The study used both qualitative and quantitative study methods. First, we (authors from the University of Ghana School of Public Health) reviewed desktop literature and documents and conducted in-depth interviews with key informants to identify exemplary cases of the effectiveness of Ghana’s approach to the COVID-19 pandemic between March 2020 and December 2021. We also documented all surveillance, diagnosis, treatment strategies, and treatment outcomes.

We then identified exemplary cases of the interventions implemented in Ghana to ensure the continuity of routine essential health services while containing the spread of the virus—in addition to mitigating the socioeconomic and gender inequalities associated with COVID-19 itself as well as the public health and social measures used to slow its spread.

To quantify the impact of COVID-19 on the provision of essential health services, we used an interrupted time series analytic approach with a seasonality-adjusted ordinary least squares regression model with Newey–West standard errors to adjust for autocorrelation in essential health services. We adapted the model from the COVID-19 International Modelling (CoMo) Consortium to simulate the spread of SARS-CoV-2 and quantified the effectiveness of different public health and social measures and vaccination programs on the spread of new cases of COVID-19 and deaths. The CoMo model is an age-structured compartmental susceptible-exposed-infected-recovered-susceptible model that stratifies symptoms, severity, treatment-seeking behavior, and access to general health care and emergency services.

The literature review focused on peer-reviewed and gray literature in English published after March 12, 2020, when Ghana recorded its first case. Primary research studies, modeling studies, guidelines, text and opinion papers, government orders and policies, case studies, media articles, and any relevant qualitative reports or quantitative data measuring the impact of the disruption of various aspects of human activities were all considered for inclusion in this review. The desk review extracted data from national and international websites and databases including the World Bank, World Health Organization, online media, Ghana Health Service, Ministry of Health, and Ghana Statistical Service.

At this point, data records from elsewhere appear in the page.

(** ** Machine integers: [std::uint64_t], [std::uint32_t], [unsigned __int128] *)

Abbreviation W32 := 4294967296%Z.
Abbreviation W64 := 18446744073709551616%Z.
Abbreviation W128 := 340282366920938463463374607431768211456%Z.
Abbreviation U64_MAX := 18446744073709551615%Z.

Definition u32 (z : Z) : Z := z mod W32.
Definition u64 (z : Z) : Z := z mod W64.
Definition u128 (z : Z) : Z := z mod W128.

#[global] Arguments u32 : simpl never.
#[global] Arguments u64 : simpl never.
#[global] Arguments u128 : simpl never.

Definition is_u32 (z : Z) : Prop := 0 ≤ z < W32.
Definition is_u64 (z : Z) : Prop := 0 ≤ z < W64.

#[export] Instance is_u32_dec z : Decision (is_u32 z).
Proof. unfold is_u32. apply _. Defined.
#[export] Instance is_u64_dec z : Decision (is_u64 z).
Proof. unfold is_u64. apply _. Defined.

Lemma u64_small z : is_u64 z → u64 z = z.
Proof. unfold u64, is_u64. intros. apply Z.mod_small. lia. Qed.
Lemma u64_range z : is_u64 (u64 z).
Proof. unfold u64, is_u64. apply Z.mod_pos_bound. lia. Qed.
Lemma u64_le z : 0 ≤ z → u64 z ≤ z.
Proof. unfold u64. intros. apply Z.mod_le; lia. Qed.
Lemma u128_small z : 0 ≤ z < W128 → u128 z = z.
Proof. unfold u128. intros. apply Z.mod_small. lia. Qed.
Lemma u128_range z : 0 ≤ u128 z < W128.
Proof. unfold u128. apply Z.mod_pos_bound. lia. Qed.
Lemma u32_small z : is_u32 z → u32 z = z.
Proof. unfold u32, is_u32. intros. apply Z.mod_small. lia. Qed.
Lemma u32_range z : is_u32 (u32 z).
Proof. unfold u32, is_u32. apply Z.mod_pos_bound. lia. Qed.

Lemma u128_add_l a b : u128 (u128 a + b) = u128 (a + b).
Proof. unfold u128. apply Zplus_mod_idemp_l. Qed.
Lemma u128_add_r a b : u128 (a + u128 b) = u128 (a + b).
Proof. unfold u128. apply Zplus_mod_idemp_r. Qed.
Lemma u64_add_l a b : u64 (u64 a + b) = u64 (a + b).
Proof. unfold u64. apply Zplus_mod_idemp_l. Qed.
Lemma u64_add_r a b : u64 (a + u64 b) = u64 (a + b).
Proof. unfold u64. apply Zplus_mod_idemp_r. Qed.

We selected key informants with the assistance of staff from the Ghana Health Service and the Ministry of Health. We recruited individuals 18 years of age and older who previously tested positive for COVID-19 and recovered and frontline health workers who were actively involved in the management and maintenance of COVID-19 to share their experiences during the first two years of the pandemic. We conducted in-depth interviews with COVID-19 frontline health workers including nurses, medical doctors, disease control officers, pharmacists, laboratory technicians, and anesthetists. We also interviewed representatives from institutions that played a major role in formulating policies and implementing different pharmaceutical (vaccinations) and nonpharmaceutical COVID-19 interventions, including representatives from the Ministry of Health and the Ghana Health Service; officials and providers from established COVID-19 centers, other public and private health facilities, and research institutes; and the head of the COVID-19 Task Force.

We also interviewed representatives from other agencies that monitor the progress of key service delivery for malaria, tuberculosis, and HIV to learn how COVID-19 affects the delivery of those services and how challenges were mitigated.